If this meeting seems like ancient history: as of 2018, the two largest owners of the New York Fed were Citibank (formerly National City Bank of New York) with 42.8% and JPMorgan Chase (formerly JP Morgan and Co.) with 29.5% of shares.[1] Both of these firms had representatives on Jekyll Island, and moreover the financial houses they represent, Rockefeller and Morgan respectively, were the prime movers of creating the Federal Reserve.

The Public Relations Campaign

There was only one problem: the utter lack of enthusiasm for their proposals outside of a narrow circle of bankers. In Warburg's opinion, "it was certain beyond doubt, that unless public opinion could be educated and mobilized, any sound banking reform plan was doomed to fail."[5]

To this end, the bankers formed and financed the National Citizens' League for the Promotion of Sound Banking, a nationwide public relations organization, intended [according to Warburg] to "carry on an active campaign of education and propaganda for monetary reform, on the principles ... outlined in Senator Aldrich's plan." Although the league appeared to spring from grass roots in 1911, it was from the outset "practically a bankers' affair." Great pains were taken to keep New York's role in the league hidden, given prevailing populist prejudice against Wall Street. Warburg recognized that "it would have been fatal to launch such an enterprise from New York; in order for it to succeed it would have to originate in the West."[5]

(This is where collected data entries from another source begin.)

(** * ScanFlow eBay fetcher: persistence glue, evaluation loop and run loop

    A shallow embedding of [supabase.ts], [evaluate.ts] and [index.ts].
    The program talks to three collaborators (the Supabase store, the Keepa
    valuation service and the eBay listing API); the embedding keeps them in
    an explicit [World] that every operation threads, in a small state and
    exception monad.  Exceptions keep the world they were raised in, as a
    JavaScript [throw] rolls nothing back. *)

From Stdlib Require Import QArith Qround Lia.
From stdpp Require Import base list strings gmap sorting pretty.

Local Open Scope Z_scope.

(** ** JavaScript numbers

    A [number] is an IEEE-754 double.  Every finite double is a rational, so
    a finite number carries its exact value; [Number.isFinite], [Math.round]
    and the comparisons are exact on it.  The arithmetic operators round
    their exact result to a double: that rounding is the parameter [fl] of
    the operators below (round to nearest, overflow to an infinity), so that
    what is proved holds for the IEEE rounding as well as for exact
    arithmetic.  The sign of zero is not kept: no operation of the program
    observes it. *)
Module Js.

Inductive number : Type :=
| NaN
| Inf (negative : bool)
| Fin (q : Q).

Definition num (z : Z) : number := Fin (inject_Z z).

Definition Qneg (q : Q) : bool := negb (Qle_bool 0 q).
Definition Qzero (q : Q) : bool := Qeq_bool q 0.

Definition Number_isFinite (x : number) : bool :=
  match x with Fin _ => true | _ => false end.

(** [Math.round]: the integer nearest to the argument, ties towards
    +Infinity; NaN and the infinities are returned as they are. *)
Definition round_half_up (q : Q) : Z := Qfloor (q + (1 # 2)).

Definition Math_round (x : number) : number :=
  match x with
  | Fin q => num (round_half_up q)
  | _ => x
  end.

(** [x < y] and [x > y]: false as soon as one side is NaN. *)
Definition lt (x y : number) : bool :=
  match x, y with
  | NaN, _ | _, NaN => false
  | Inf true, Inf true => false
  | Inf true, _ => true
  | _, Inf true => false
  | Inf false, _ => false
  | Fin _, Inf false => true
  | Fin a, Fin b => negb (Qle_bool b a)
  end.

Definition gt (x y : number) : bool := lt y x.

Section Arithmetic.
Variable fl : Q -> number.

Definition add (x y : number) : number :=
  match x, y with
  | NaN, _ | _, NaN => NaN
  | Inf s, Inf t => if Bool.eqb s t then Inf s else NaN
  | Inf s, Fin _ | Fin _, Inf s => Inf s
  | Fin a, Fin b => fl (a + b)
  end.

Definition mul (x y : number) : number :=
  match x, y with
  | NaN, _ | _, NaN => NaN
  | Inf s, Inf t => Inf (xorb s t)
  | Inf s, Fin a | Fin a, Inf s =>
      if Qzero a then NaN else Inf (xorb s (Qneg a))
  | Fin a, Fin b => fl (a * b)
  end.

Definition div (x y : number) : number :=
  match x, y with
  | NaN, _ | _, NaN => NaN
  | Inf _, Inf _ => NaN
  | Inf s, Fin b => Inf (xorb s (Qneg b))
  | Fin _, Inf _ => num 0
  | Fin a, Fin b =>
      if Qzero b then (if Qzero a then NaN else Inf (Qneg a))
      else fl (a / b)
  end.
End Arithmetic.

(** The rounding of the arithmetic of a JavaScript engine: IEEE-754 binary64,
    round to nearest, ties to even.  [ilog2 a] is the exponent of the leading
    bit of a positive [a]; below 2^-1022 the doubles keep the spacing 2^-1074;
    a result whose magnitude reaches 2^1024 overflows to an infinity. *)
Definition ilog2 (a : Q) : Z :=
  let k := Z.log2 (Qnum a) - Z.log2 (Z.pos (Qden a)) in
  if Qle_bool (Qpower (2 # 1) k) a then k else k - 1.

Definition round_half_even (x : Q) : Z :=
  let f := Qfloor x in
  match (x - inject_Z f ?= 1 # 2)%Q with
  | Lt => f
  | Gt => f + 1
  | Eq => if Z.even f then f else f + 1
  end.

Definition binary64 (q : Q) : number :=
  if Qzero q then Fin 0
  else
    let a := if Qneg q then (- q)%Q else q in
    let e := Z.max (ilog2 a) (-1022) in
    let ulp := Qpower (2 # 1) (e - 52) in
    let r := Qred (inject_Z (round_half_even (a / ulp)) * ulp) in
    if Qle_bool (Qpower (2 # 1) 1024) r then Inf (Qneg q)
    else Fin (if Qneg q then Qred (- r) else r).

End Js.

Abbreviation number := Js.number.

(** An instant; [new Date().toISOString()] and the timestamp columns carry
    it as an ISO-8601 string, of which only the instant is kept
    (milliseconds since the epoch). *)
Definition Timestamp : Type := N.
Bind Scope N_scope with Timestamp.

(** ** Records of the store: [EbayBook] ([supabase.ts]) *)

Inductive EvalDecision : Type := BUY | REVIEW | REJECT.

(** The [decision] column: ['BUY' | 'REVIEW' | 'REJECT' | 'BOUGHT'], [None]
    standing for SQL null. *)
Inductive BookDecision : Type :=
| Decided (d : EvalDecision)
| BOUGHT.

Module EbayBook.
Record t : Type := mk {
  id : option Z;
  isbn : string;
  title : string;
  price : number;
  condition : string;
  seller : string;
  category : string;
  ebay_item_id : string;
  ebay_url : string;
  image_url : option string;
  shipping : number;
  scraped_at : Timestamp;
  decision : option BookDecision;
  asin : option string;
  amazon_price : option number;
  sales_rank : option number;
  sales_rank_drops_90 : option number;
  fba_profit : option number;
  fbm_profit : option number;
  amazon_flag : option string;
  book_type : option string;
  weight_oz : option number;
  evaluated_at : option Timestamp;
  bought_at : option Timestamp
}.
End EbayBook.

(** The argument of [updateBookEvaluation]: [decision] is mandatory, every
    other key is optional; [None] is a key that is missing or holds
    [undefined]. *)
Module Evaluation.
Record t : Type := mk {
  decision : EvalDecision;
  asin : option string;
  amazon_price : option number;
  sales_rank : option number;
  sales_rank_drops_90 : option number;
  fba_profit : option number;
  fbm_profit : option number;
  amazon_flag : option string;
  book_type : option string;
  weight_oz : option number
}.
End Evaluation.

(** The result of [evaluateBook] ([keepaApi.ts], not among the files embedded
    here): the fields read by [evaluatePendingBooks], nullable where the
    code tests them against null. *)
Module KeepaEval.
Record t : Type := mk {
  decision : EvalDecision;
  asin : option string;
  amazonPrice : option number;
  salesRank : option number;
  salesRankDrops90 : option number;
  fbaProfit : option number;
  fbmProfit : option number;
  amazonFlag : option string;
  binding : option string;
  weightLbs : option number;
  reason : string
}.
End KeepaEval.

(** ** [evaluate.ts]: the numeric guards of the evaluation boundary *)

(** Guard against numeric overflow for DB integer columns. *)
Definition safeInt (v : option number) : option number :=
  match v with
  | None => None
  | Some x =>
      if negb (Js.Number_isFinite x) then None
      else
        let rounded := Js.Math_round x in
        if Js.gt rounded (Js.num 2000000000) || Js.lt rounded (Js.num (-2000000000))
        then None
        else Some rounded
  end.

(** ** The store and its wire format *)

(** A PostgREST error: [{ code, message }]. *)
Module Pg.
Record Error : Type := mk { code : string; message : string }.
End Pg.

(** A JSON value as sent to the store. *)
Inductive JsVal : Type :=
| JUndefined
| JNull
| JString (s : string)
| JNumber (n : number)
| JTime (t : Timestamp).

(** A row of [fetcher_checkpoints]; its key is (seller, category_id). *)
Module Checkpoint.
Record t : Type := mk { last_offset : N; updated_at : Timestamp }.
End Checkpoint.

(** Modelled from the spec: [ScrapedBook] is declared in [ebayApi.ts], which
    is not among the files embedded here.  It is the spec's Listing once it
    bears a catalog key: item id, title, price, shipping cost, condition,
    seller, category, catalog key, image reference and scrape timestamp,
    under the names of the listing columns of [EbayBook]. *)
Module ScrapedBook.
Record t : Type := mk {
  isbn : string;
  title : string;
  price : number;
  condition : string;
  seller : string;
  category : string;
  ebay_item_id : string;
  ebay_url : string;
  image_url : option string;
  shipping : number;
  scraped_at : Timestamp
}.
End ScrapedBook.

(** Modelled from the spec: the raw item of the marketplace listing API, whose
    catalog key is optional. *)
Module Listing.
Record t : Type := mk {
  item : ScrapedBook.t;
  has_isbn : bool
}.
End Listing.

Inductive DbRequest : Type :=
| SelectIsbns (from to : nat)
| SelectPending (seller : option string) (from to : nat)
| InsertBook (book : ScrapedBook.t)
| UpdateBook (isbn : string) (cleanEval : gmap string JsVal)
| SelectCheckpoint (seller category_id : string)
| UpsertCheckpoint (seller category_id : string) (last_offset : N)
    (updated_at : Timestamp).

(** What a run does to its collaborators and writes to its console, in
    order. *)
Inductive Event : Type :=
| EvDb (req : DbRequest)
| EvWaitForKeepaTokens
| EvGetProductByIsbn (isbn : string)
| EvSleep (ms : N)
| EvEbayFetch (seller query : string) (offset limit : N)
| EvLog (line : string).

(** The world a run acts on.  [db_faults] schedules the transport and server
    failures of the coming store requests, one entry per request ([None]:
    the store answers; an exhausted schedule answers ever after).  The last
    two fields are the counters of [main] that its page callback captures and
    adds to. *)
Record World : Type := mkWorld {
  ebay_books : list EbayBook.t;
  fetcher_checkpoints : gmap (string * string) Checkpoint.t;
  db_faults : list (option Pg.Error);
  clock : Timestamp;
  totalNew : nat;
  totalSkipped : nat
}.

Definition set_books (f : list EbayBook.t -> list EbayBook.t) (w : World) : World :=
  mkWorld (f (ebay_books w)) (fetcher_checkpoints w) (db_faults w) (clock w)
    (totalNew w) (totalSkipped w).

Definition set_checkpoints
    (f : gmap (string * string) Checkpoint.t -> gmap (string * string) Checkpoint.t)
    (w : World) : World :=
  mkWorld (ebay_books w) (f (fetcher_checkpoints w)) (db_faults w) (clock w)
    (totalNew w) (totalSkipped w).

Definition set_faults (fs : list (option Pg.Error)) (w : World) : World :=
  mkWorld (ebay_books w) (fetcher_checkpoints w) fs (clock w)
    (totalNew w) (totalSkipped w).

Definition set_clock (t : Timestamp) (w : World) : World :=
  mkWorld (ebay_books w) (fetcher_checkpoints w) (db_faults w) t
    (totalNew w) (totalSkipped w).

Definition set_totals (new skipped : nat) (w : World) : World :=
  mkWorld (ebay_books w) (fetcher_checkpoints w) (db_faults w) (clock w)
    new skipped.

(** ** The monad of the program: state, exceptions and the trace

    A computation takes the world it starts in and gives its outcome (a value
    or a thrown error), the world it leaves and the events it produced, in
    order.  A thrown error keeps the world and the events of what ran before
    it. *)

Inductive Outcome (A : Type) : Type :=
| Ok (a : A)
| Thrown (error : string).
Arguments Ok {A} a.
Arguments Thrown {A} error.

Record Run (A : Type) : Type := mkRun {
  outcome : Outcome A;
  final : World;
  events : list Event
}.
Arguments mkRun {A} outcome final events.
Arguments outcome {A} r.
Arguments final {A} r.
Arguments events {A} r.

Definition M (A : Type) : Type := World -> Run A.

#[global] Instance M_ret : MRet M := fun A a w => mkRun (Ok a) w [].

(** What follows [first]: [next] runs when [first] returned, its events after
    those of [first]. *)
Definition and_then {A B : Type} (first : Run A) (next : A -> M B) : Run B :=
  match outcome first with
  | Ok a =>
      let r := next a (final first) in
      mkRun (outcome r) (final r) (events first ++ events r)
  | Thrown e => mkRun (Thrown e) (final first) (events first)
  end.
Lemma find_T_spec fuel ants lens : ∀ T0 T,
  find_T fuel ants lens T0 = Some T →
  T0 ≤ T ∧ ants ≤ capacity_at T lens ∧
  ∀ T', T0 ≤ T' < T → capacity_at T' lens < ants.
Proof.
  induction fuel as [|fuel IH]; intros T0 T H; simplify_eq/=.
  destruct (Z.leb_spec ants (capacity_at T0 lens)); simplify_eq/=.
  - repeat split; [lia|done|lia].
  - apply IH in H as (? & ? & Hmin). repeat split; [lia|done|].
    intros T' ?. destruct (decide (T' = T0)) as [->|]; [done|]. apply Hmin. lia.
Qed.

Lemma find_T_total fuel ants lens : ∀ T0 (k : nat),
  (k < fuel)%nat →
  ants ≤ capacity_at (T0 + Z.of_nat k) lens →
  is_Some (find_T fuel ants lens T0).
Proof.
  induction fuel as [|fuel IH]; intros T0 k Hk Hc; [lia|]. simpl.
  destruct (Z.leb_spec ants (capacity_at T0 lens)); [done|].
  destruct k as [|k].
  { rewrite Z.add_0_r in Hc. lia. }
  apply (IH _ k); [lia|]. by replace (T0 + 1 + Z.of_nat k) with (T0 + Z.of_nat (S k)) by lia.
Qed.

Lemma take_counts_spec T lens : ∀ remain counts remain',
  0 ≤ remain →
  take_counts T lens remain = (counts, remain') →
  length counts = length lens ∧
  0 ≤ remain' ∧
  Zsum counts + remain' = remain ∧
  (remain ≤ capacity_at T lens → remain' = 0) ∧
  ∀ i L x, lens !! i = Some L → counts !! i = Some x →
    0 ≤ x ≤ room_for T L.
Proof.
  induction lens as [|L lens IH]; intros remain counts remain' Hr H.
  { simplify_eq/=. repeat split; intros; simplify_eq/=; try lia.
    rewrite capacity_at_nil in *. lia. }
  cbn [take_counts] in H. cbv zeta in H.
  remember (if L - 1 <? T then T - (L - 1) else 0) as want eqn:Hw.
  assert (want = room_for T L) as Hwant.
  { subst want. unfold room_for. destruct (Z.ltb_spec (L - 1) T); lia. }
  clear Hw. remember (if remain <? want then remain else want) as take eqn:Htk.
  assert (0 ≤ take ≤ room_for T L ∧ take ≤ remain ∧
          (take = remain ∨ take = room_for T L)) as (Ht1 & Ht2 & Ht3).
  { subst take. rewrite <- Hwant. assert (0 ≤ want) by (rewrite Hwant; unfold room_for; lia).
    destruct (Z.ltb_spec remain want); lia. }
  clear Htk.
  destruct (take_counts T lens _) as [cs r'] eqn:Ht. simplify_eq/=.
  apply IH in Ht as (Hlen & Hr' & Hsum & Hcap & Hall); [|lia].
  rewrite capacity_at_cons. pose proof (capacity_at_nonneg T lens).
  repeat split; try lia.
  - destruct i as [|i]; simplify_eq/=; [lia|]. by eapply Hall.
  - destruct i as [|i]; simplify_eq/=; [lia|]. by eapply Hall.
Qed.

Lemma give_leftovers_0 counts : give_leftovers counts 0 = counts.
Proof. by destruct counts. Qed.

(** An assignment that exceeds the room within [M] turns has a used path
    that finishes after [M]. *)
Lemma overfull_has_late_path M lens : ∀ xs,
  length xs = length lens →
  Forall (λ x, 0 ≤ x) xs →
  capacity_at M lens < Zsum xs →
  ∃ (i : nat) L x, lens !! i = Some L ∧ xs !! i = Some x ∧ 0 < x ∧ M < (L - 1) + x.
Proof.
  induction lens as [|L lens IH]; intros [|x xs] Hlen Hpos Hs; simplify_eq/=.
  { rewrite capacity_at_nil in Hs. lia. }
  rewrite capacity_at_cons in Hs.
  apply Forall_cons in Hpos as [Hx Hpos].
  destruct (decide (room_for M L < x)) as [Hlt|Hge].
  - exists 0%nat, L, x. unfold room_for in Hlt. repeat split; lia.
  - destruct (IH xs) as (i & L' & x' & ? & ? & ? & ?); [done|done|lia|].
    by exists (S i), L', x'.
Qed.

Lemma capacity_at_below_min M lens :
  Forall (λ L, M ≤ L - 1) lens → capacity_at M lens = 0.
Proof.
  induction 1 as [|L lens HL _ IH]; [done|].
  rewrite capacity_at_cons, IH. unfold room_for. lia.
Qed.

(** The pre-allocation as the balancer's contract states it. *)
Lemma preallocate_spec ants lens :
  lens ≠ [] → 0 < ants →
  Sorted Z.le lens →
  Forall (λ L, 0 ≤ L) lens →
  ∃ T counts,
    preallocate ants lens = Some (T, counts) ∧
    length counts = length lens ∧
    Zsum counts = ants ∧
    (∀ (i : nat) L x, lens !! i = Some L → counts !! i = Some x →
       0 ≤ x ∧ (0 < x → (L - 1) + x ≤ T)) ∧
    (∀ xs, length xs = length lens → Forall (λ x, 0 ≤ x) xs → Zsum xs = ants →
       ∃ (i : nat) L x, lens !! i = Some L ∧ xs !! i = Some x ∧
                        0 < x ∧ T ≤ (L - 1) + x).
Proof.
  intros Hne Hants Hsorted Hpos.
  destruct lens as [|L0 lens]; [done|]. clear Hne.
  unfold preallocate. cbn [head mbind option_bind].
  set (T0 := if L0 - 1 <? 0 then 0 else L0 - 1).
  assert (0 ≤ T0 ∧ L0 - 1 ≤ T0 ∧ (T0 = 0 ∨ T0 = L0 - 1)) as (HT0 & HT0' & HT0'').
  { unfold T0. destruct (Z.ltb_spec (L0 - 1) 0); lia. }
  destruct (find_T_total (S (Z.to_nat ants)) ants (L0 :: lens) T0 (Z.to_nat ants))
    as [T HT]; [lia| |].
  { rewrite capacity_at_cons. pose proof (capacity_at_nonneg (T0 + Z.of_nat (Z.to_nat ants)) lens).
    unfold room_for. lia. }
  rewrite HT. cbn [mbind option_bind].
  apply find_T_spec in HT as (HT1 & HT2 & HT3).
  destruct (take_counts T (L0 :: lens) ants) as [counts remain] eqn:Htc.
  apply take_counts_spec in Htc as (Hlen & Hr & Hsum & Hcap & Hall); [|lia].
  rewrite (Hcap HT2) in *. rewrite give_leftovers_0.
  exists T, counts. repeat split; try done; try lia.
  - by eapply Hall.
  - intros Hx. destruct (Hall i L x) as [_ Hle]; [done..|]. unfold room_for in Hle. lia.
  - intros xs Hxl Hxs Hxsum.
    destruct (overfull_has_late_path (T - 1) (L0 :: lens) xs)
      as (i & L & x & ? & ? & ? & ?); [done|done| |exists i, L, x; repeat split; try done; lia].
    rewrite Hxsum. destruct (decide (T0 ≤ T - 1)) as [Hge|Hlt].
    { apply HT3. lia. }
    assert (T = T0) as -> by lia.
    rewrite capacity_at_below_min; [done|].
    apply Sorted_StronglySorted in Hsorted; [|intros ???; lia].
    apply StronglySorted_inv in Hsorted as [_ Hmin].
    apply Forall_cons in Hpos as [? Hpos].
    apply Forall_cons. split; [lia|].
    rewrite Forall_forall in Hmin, Hpos. apply Forall_forall. intros L HL.
    specialize (Hmin L HL). specialize (Hpos L HL). lia.
Qed.

(** *** The code's arithmetic, within the range of [int] *)

(** The ant count, a path length and the number of paths together stay
    below [2^63]: then no operation of the pre-allocation wraps around. *)
Definition in_range (ants : Z) (lens : list Z) : Prop :=
  Forall (λ L, ants + L + Z.of_nat (length lens) < 2 ^ 63) lens.

Lemma wrap_id z : - 2 ^ 63 ≤ z < 2 ^ 63 → wrap z = z.
Proof. intros H. unfold wrap. rewrite Z.mod_small; lia. Qed.

Lemma room_for_mono T T' L : T ≤ T' → room_for T L ≤ room_for T' L.
Proof. unfold room_for. lia. Qed.

Lemma capacity_at_mono T T' lens : T ≤ T' → capacity_at T lens ≤ capacity_at T' lens.
Proof.
  intros HT. induction lens as [|L lens IH]; [done|].
  rewrite !capacity_at_cons. pose proof (room_for_mono T T' L HT). lia.
Qed.

Lemma capacity_at_succ T lens :
  capacity_at (T + 1) lens ≤ capacity_at T lens + Z.of_nat (length lens).
Proof.
  induction lens as [|L lens IH]; [done|].
  rewrite !capacity_at_cons, length_cons. unfold room_for. lia.
Qed.

Lemma capacity_at_unit T lens :
  Forall (λ L, T ≤ L) lens → capacity_at T lens ≤ Z.of_nat (length lens).
Proof.
  induction 1 as [|L lens HL _ IH]; [done|].
  rewrite capacity_at_cons, length_cons. unfold room_for. lia.
Qed.

Lemma capacity_at_wrap T lens :
  Forall (λ L, 0 ≤ L < 2 ^ 63) lens → 0 ≤ T → T + 1 < 2 ^ 63 →
  capacity_at T lens < 2 ^ 63 →
  scheduler.capacity_at T lens = capacity_at T lens.
Proof.
  intros Hlens HT0 HT Hcap. unfold scheduler.capacity_at, capacity_at.
  rewrite capacity_at_sum in Hcap.
  assert (∀ acc, 0 ≤ acc → acc + Zsum (room_for T <$> lens) < 2 ^ 63 →
    foldl (λ sum L, let base := wrap (L - 1) in
                    if base <? T then wrap (sum + wrap (T - base)) else sum) acc lens
    = foldl (λ sum L, let base := L - 1 in if base <? T then sum + (T - base) else sum)
            acc lens) as Hgen; [|apply Hgen; lia].
  clear Hcap. induction Hlens as [|L lens HL _ IH]; intros acc Hacc Hsum; [done|].
  rewrite fmap_cons, Zsum_cons in Hsum.
  assert (0 ≤ Zsum (room_for T <$> lens)) as Hrest.
  { pose proof (capacity_at_nonneg T lens) as H. by rewrite capacity_at_sum in H. }
  cbn [foldl]. cbv zeta. rewrite (wrap_id (L - 1)) by lia.
  assert (room_for T L = Z.max 0 (T - (L - 1))) as Hroom by done.
  destruct (Z.ltb_spec (L - 1) T).
  - rewrite (wrap_id (T - (L - 1))) by lia. rewrite wrap_id by lia. apply IH; lia.
  - apply IH; lia.
Qed.

Lemma take_counts_wrap T lens : ∀ remain,
  Forall (λ L, 0 ≤ L < 2 ^ 63) lens → 0 ≤ T → T + 1 < 2 ^ 63 →
  0 ≤ remain < 2 ^ 63 →
  scheduler.take_counts T lens remain = take_counts T lens remain.
Proof.
  intros remain Hlens. revert remain.
  induction Hlens as [|L lens HL _ IH]; intros remain HT0 HT Hr; [done|].
  cbn [scheduler.take_counts take_counts]. cbv zeta.
  rewrite (wrap_id (L - 1)) by lia.
  assert ((if L - 1 <? T then wrap (T - (L - 1)) else 0)
          = (if L - 1 <? T then T - (L - 1) else 0)) as ->.
  { destruct (Z.ltb_spec (L - 1) T); [|done]. apply wrap_id. lia. }
  set (want := if L - 1 <? T then T - (L - 1) else 0).
  assert (0 ≤ want) as Hwant by (unfold want; destruct (Z.ltb_spec (L - 1) T); lia).
  set (take := if remain <? want then remain else want).
  assert (0 ≤ take ≤ remain) as Htake by (unfold take; destruct (Z.ltb_spec remain want); lia).
  rewrite (wrap_id (remain - take)) by lia. rewrite IH by lia. done.
Qed.

Lemma take_counts_length T lens : ∀ remain,
  length (scheduler.take_counts T lens remain).1 = length lens.
Proof.
  induction lens as [|L lens IH]; intros remain; [done|].
  cbn [scheduler.take_counts]. cbv zeta.
  destruct (scheduler.take_counts T lens _) as [cs r] eqn:E. simpl.
  specialize (IH (wrap (remain - (if remain <? (if wrap (L - 1) <? T
                                                  then wrap (T - wrap (L - 1)) else 0)
                                    then remain
                                    else if wrap (L - 1) <? T
                                         then wrap (T - wrap (L - 1)) else 0)))).
  rewrite E in IH. simpl in IH. by rewrite IH.
Qed.

Lemma give_leftovers_length counts : ∀ remain,
  length (scheduler.give_leftovers counts remain) = length counts.
Proof.
  induction counts as [|c counts IH]; intros remain; [done|].
  cbn [scheduler.give_leftovers]. destruct (0 <? remain); [|done].
  simpl. by rewrite IH.
Qed.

With this purpose in mind, the organization was funded by the various clearinghouses. Quotas were assigned: $300,000 to the New York Clearing House, $100,000 to that of Chicago, and the rest of the estimated $500,000 price tag to various others.20 The league published 15,000 copies of "Banking Reform," a book on currency reform. A fortnightly journal of the same name with a circulation of 25,000 was also established. They published 950,000 pamphlets of pro-Aldrich Plan statements and speeches, and flooded newspapers across the country with "literally millions of columns" of copy.[5]

Passage

In 1912 Aldrich the republican kingpin brought the bill, but was defeated; however, the bill was then repackaged and brought forward by Carter Glass of the democratic party. By the end of Autumn, 1913 everything was falling into place. In October, the National Citizens League's executive committee shut down, satisfied "that the work of the organization has been practically completed and success has been achieved."[26] On December 19th, the Senate passed the bill and it reached the desk of Woodrow Wilson December 23, 1913. He insisted on one change, a Federal Reserve Board in Washington, and signed the bill.[27]

Early Years

With the advent of elastic currency, capitalist crises could be forestalled. As Forgan, a banker and key agitator within the American Bankers Association would write, looking backward from 1922, "It is a well known fact that the banks have been and are carrying many industries which would have been forced to the wall, injuring our whole credit structure, had it not been for the fact that the banks in turn have been able to obtain needed currency from the Federal Reserve Banks by rediscounting notes."[28] On top of this, he writes, it "is difficult to see how we could have weathered the storm of the War."[28]

Structure and Powers

The New York Fed

Real power in the system resides with the New York Fed, which conducts Open Market Operations, implements monetary policy, and deals with all international relations. Over time this concentration of influence has diffused, but only slightly.

During the 1970s Petrodollar Recycling was largely handled through the New York Fed, with 30 percent of Saudi Arabia's total portfolio (70% of their US assets) held in a New York Fed account in 1978.[29] This upset Arthur Bums, Chairman of the Board of Governors, who saw this as an attempt by the New York Fed to reassert dominance.[30]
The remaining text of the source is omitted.